WORK TO BE COMPLETED. Pull out from the material below all lines with "admitted".

SOURCE MATERIAL.
━━━━━━━━━━

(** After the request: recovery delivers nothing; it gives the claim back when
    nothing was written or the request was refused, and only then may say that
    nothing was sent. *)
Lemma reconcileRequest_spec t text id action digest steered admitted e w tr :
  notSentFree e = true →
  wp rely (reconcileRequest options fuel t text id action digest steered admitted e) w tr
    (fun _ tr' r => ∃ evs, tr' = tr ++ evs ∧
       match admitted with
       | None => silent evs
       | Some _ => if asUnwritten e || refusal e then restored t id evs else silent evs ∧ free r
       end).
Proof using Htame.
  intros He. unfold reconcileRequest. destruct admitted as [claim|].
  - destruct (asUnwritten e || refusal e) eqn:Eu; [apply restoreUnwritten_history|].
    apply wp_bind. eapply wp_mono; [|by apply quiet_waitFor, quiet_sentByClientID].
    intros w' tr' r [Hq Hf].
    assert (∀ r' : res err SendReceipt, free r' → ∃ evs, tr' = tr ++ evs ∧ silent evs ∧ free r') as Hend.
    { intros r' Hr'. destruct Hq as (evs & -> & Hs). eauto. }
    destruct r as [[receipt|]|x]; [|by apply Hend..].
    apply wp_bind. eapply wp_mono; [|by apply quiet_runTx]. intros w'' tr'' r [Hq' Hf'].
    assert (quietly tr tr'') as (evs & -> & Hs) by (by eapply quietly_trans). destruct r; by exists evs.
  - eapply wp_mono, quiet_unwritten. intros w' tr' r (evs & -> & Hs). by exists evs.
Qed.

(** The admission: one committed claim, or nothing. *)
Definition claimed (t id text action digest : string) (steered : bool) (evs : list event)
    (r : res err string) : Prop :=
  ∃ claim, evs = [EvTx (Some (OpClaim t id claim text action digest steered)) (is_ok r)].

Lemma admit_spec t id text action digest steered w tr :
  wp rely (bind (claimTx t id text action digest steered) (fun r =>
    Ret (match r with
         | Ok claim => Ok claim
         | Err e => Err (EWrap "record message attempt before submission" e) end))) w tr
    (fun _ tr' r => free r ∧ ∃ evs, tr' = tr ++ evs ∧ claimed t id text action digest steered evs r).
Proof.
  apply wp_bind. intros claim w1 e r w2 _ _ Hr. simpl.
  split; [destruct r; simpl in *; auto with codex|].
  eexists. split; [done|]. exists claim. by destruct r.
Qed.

━━━━━━━━━━

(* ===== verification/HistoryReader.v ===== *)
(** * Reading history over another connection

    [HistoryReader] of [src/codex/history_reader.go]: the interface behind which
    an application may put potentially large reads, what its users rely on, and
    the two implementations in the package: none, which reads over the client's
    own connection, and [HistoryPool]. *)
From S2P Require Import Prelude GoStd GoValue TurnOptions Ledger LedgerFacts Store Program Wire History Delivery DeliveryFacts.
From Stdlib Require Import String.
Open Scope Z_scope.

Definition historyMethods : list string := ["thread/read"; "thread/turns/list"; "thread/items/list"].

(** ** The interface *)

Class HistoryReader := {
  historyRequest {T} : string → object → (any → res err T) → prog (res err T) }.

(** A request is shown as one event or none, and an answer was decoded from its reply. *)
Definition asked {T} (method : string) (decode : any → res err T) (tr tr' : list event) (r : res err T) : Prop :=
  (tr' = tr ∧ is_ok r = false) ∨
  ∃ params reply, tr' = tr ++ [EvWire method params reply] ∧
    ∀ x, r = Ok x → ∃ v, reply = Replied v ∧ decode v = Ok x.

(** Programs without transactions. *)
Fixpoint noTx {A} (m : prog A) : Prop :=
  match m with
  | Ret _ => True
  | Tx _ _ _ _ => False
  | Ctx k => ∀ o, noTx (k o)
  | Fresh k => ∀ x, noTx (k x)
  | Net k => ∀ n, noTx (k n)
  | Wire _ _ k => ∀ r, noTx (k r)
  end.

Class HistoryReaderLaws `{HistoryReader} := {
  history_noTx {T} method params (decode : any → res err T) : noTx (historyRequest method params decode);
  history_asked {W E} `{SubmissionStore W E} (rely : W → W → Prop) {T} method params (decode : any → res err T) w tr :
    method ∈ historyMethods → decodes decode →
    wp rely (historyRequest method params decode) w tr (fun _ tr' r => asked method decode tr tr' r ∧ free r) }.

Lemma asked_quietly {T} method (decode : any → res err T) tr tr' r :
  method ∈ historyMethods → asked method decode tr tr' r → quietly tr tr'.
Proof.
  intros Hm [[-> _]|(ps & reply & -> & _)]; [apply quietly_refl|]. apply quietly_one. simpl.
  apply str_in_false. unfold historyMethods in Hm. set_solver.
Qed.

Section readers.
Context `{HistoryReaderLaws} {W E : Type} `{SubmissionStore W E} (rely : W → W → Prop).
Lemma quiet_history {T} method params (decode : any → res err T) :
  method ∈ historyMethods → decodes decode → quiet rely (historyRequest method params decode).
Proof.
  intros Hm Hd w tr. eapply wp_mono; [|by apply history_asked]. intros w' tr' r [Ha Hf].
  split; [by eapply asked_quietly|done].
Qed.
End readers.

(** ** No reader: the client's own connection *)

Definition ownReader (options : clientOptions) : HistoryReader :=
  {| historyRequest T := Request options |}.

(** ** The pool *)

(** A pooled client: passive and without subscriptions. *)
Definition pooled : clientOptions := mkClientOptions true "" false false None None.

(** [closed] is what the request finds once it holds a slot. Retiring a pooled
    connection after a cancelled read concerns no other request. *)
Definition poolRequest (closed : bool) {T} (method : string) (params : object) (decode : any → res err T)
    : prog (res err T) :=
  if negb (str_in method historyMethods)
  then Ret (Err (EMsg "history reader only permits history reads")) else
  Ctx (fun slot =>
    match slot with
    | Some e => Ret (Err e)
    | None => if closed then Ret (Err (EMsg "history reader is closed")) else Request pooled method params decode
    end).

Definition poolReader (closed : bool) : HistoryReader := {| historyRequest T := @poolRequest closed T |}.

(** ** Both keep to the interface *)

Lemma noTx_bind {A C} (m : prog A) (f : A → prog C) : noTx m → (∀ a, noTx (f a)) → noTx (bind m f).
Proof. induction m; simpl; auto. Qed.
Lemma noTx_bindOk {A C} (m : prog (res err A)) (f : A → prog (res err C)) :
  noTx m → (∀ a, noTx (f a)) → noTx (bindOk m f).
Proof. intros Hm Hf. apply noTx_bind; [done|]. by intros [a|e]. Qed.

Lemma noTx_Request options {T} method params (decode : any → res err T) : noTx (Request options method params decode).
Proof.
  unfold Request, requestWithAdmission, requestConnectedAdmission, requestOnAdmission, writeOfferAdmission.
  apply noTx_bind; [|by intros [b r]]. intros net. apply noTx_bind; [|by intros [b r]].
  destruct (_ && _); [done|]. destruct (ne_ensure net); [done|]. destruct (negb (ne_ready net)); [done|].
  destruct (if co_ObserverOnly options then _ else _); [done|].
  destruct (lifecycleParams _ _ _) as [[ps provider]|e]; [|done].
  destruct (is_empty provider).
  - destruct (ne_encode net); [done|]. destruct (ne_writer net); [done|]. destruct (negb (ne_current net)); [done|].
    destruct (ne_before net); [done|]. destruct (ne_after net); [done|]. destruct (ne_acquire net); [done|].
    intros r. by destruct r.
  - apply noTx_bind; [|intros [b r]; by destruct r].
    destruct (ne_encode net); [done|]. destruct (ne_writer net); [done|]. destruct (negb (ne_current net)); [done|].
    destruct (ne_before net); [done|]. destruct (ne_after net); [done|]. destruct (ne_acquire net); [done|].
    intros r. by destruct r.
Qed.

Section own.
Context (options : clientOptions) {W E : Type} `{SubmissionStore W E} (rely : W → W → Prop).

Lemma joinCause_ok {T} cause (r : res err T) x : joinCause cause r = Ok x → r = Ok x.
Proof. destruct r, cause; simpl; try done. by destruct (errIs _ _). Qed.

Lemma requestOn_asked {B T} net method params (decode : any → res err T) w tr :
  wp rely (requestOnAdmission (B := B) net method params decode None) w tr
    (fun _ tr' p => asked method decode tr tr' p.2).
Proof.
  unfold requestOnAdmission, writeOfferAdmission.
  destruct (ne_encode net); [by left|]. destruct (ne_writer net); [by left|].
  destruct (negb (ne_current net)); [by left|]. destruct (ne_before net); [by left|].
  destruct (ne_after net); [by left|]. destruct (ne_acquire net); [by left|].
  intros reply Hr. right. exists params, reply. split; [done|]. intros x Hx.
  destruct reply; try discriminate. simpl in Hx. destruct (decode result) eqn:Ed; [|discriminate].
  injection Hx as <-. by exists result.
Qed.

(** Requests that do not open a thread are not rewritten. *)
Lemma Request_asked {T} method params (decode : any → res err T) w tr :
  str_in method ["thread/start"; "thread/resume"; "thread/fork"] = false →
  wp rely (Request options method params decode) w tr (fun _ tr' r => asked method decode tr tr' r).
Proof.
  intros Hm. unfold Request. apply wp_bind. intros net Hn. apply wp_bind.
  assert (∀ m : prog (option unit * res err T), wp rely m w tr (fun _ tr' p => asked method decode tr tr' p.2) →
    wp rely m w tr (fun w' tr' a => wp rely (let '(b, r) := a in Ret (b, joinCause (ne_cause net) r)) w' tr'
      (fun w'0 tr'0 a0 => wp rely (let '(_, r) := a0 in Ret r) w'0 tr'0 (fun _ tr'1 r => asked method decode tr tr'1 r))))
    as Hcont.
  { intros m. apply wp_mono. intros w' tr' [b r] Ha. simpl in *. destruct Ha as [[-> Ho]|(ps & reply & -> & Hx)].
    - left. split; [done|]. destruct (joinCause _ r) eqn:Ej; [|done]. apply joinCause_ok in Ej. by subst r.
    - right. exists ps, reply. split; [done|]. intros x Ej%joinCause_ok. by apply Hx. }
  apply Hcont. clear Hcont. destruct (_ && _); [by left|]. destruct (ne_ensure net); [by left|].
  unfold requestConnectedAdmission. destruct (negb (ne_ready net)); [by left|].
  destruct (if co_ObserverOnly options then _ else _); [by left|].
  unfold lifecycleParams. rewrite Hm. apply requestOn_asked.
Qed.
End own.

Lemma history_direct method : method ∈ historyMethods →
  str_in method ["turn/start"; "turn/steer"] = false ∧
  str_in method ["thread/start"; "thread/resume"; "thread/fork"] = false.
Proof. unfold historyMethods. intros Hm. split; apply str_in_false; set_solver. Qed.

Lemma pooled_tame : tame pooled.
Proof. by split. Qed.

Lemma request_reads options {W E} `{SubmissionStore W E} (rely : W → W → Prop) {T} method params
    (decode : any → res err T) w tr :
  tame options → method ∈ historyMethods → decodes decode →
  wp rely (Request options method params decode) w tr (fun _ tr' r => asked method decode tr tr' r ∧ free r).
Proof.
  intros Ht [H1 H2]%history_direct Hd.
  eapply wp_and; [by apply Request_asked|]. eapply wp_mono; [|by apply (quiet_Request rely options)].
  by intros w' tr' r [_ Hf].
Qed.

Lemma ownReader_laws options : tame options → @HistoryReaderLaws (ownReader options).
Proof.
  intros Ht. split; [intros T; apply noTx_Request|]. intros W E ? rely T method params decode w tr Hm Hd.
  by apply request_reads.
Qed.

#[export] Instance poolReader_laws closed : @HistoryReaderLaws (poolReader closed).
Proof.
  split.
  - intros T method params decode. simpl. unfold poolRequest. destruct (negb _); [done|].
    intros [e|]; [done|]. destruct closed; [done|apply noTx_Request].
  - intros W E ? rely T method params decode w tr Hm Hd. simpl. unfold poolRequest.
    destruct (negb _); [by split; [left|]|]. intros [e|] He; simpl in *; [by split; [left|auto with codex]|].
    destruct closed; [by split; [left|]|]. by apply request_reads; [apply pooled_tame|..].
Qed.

━━━━━━━━━━

OUTPUT OF THE TASK.
Lemma reconcileRequest_spec t text id action digest steered admitted e w tr :
  wp rely (reconcileRequest options fuel t text id action digest steered admitted e) w tr
       match admitted with
  intros He. unfold reconcileRequest. destruct admitted as [claim|].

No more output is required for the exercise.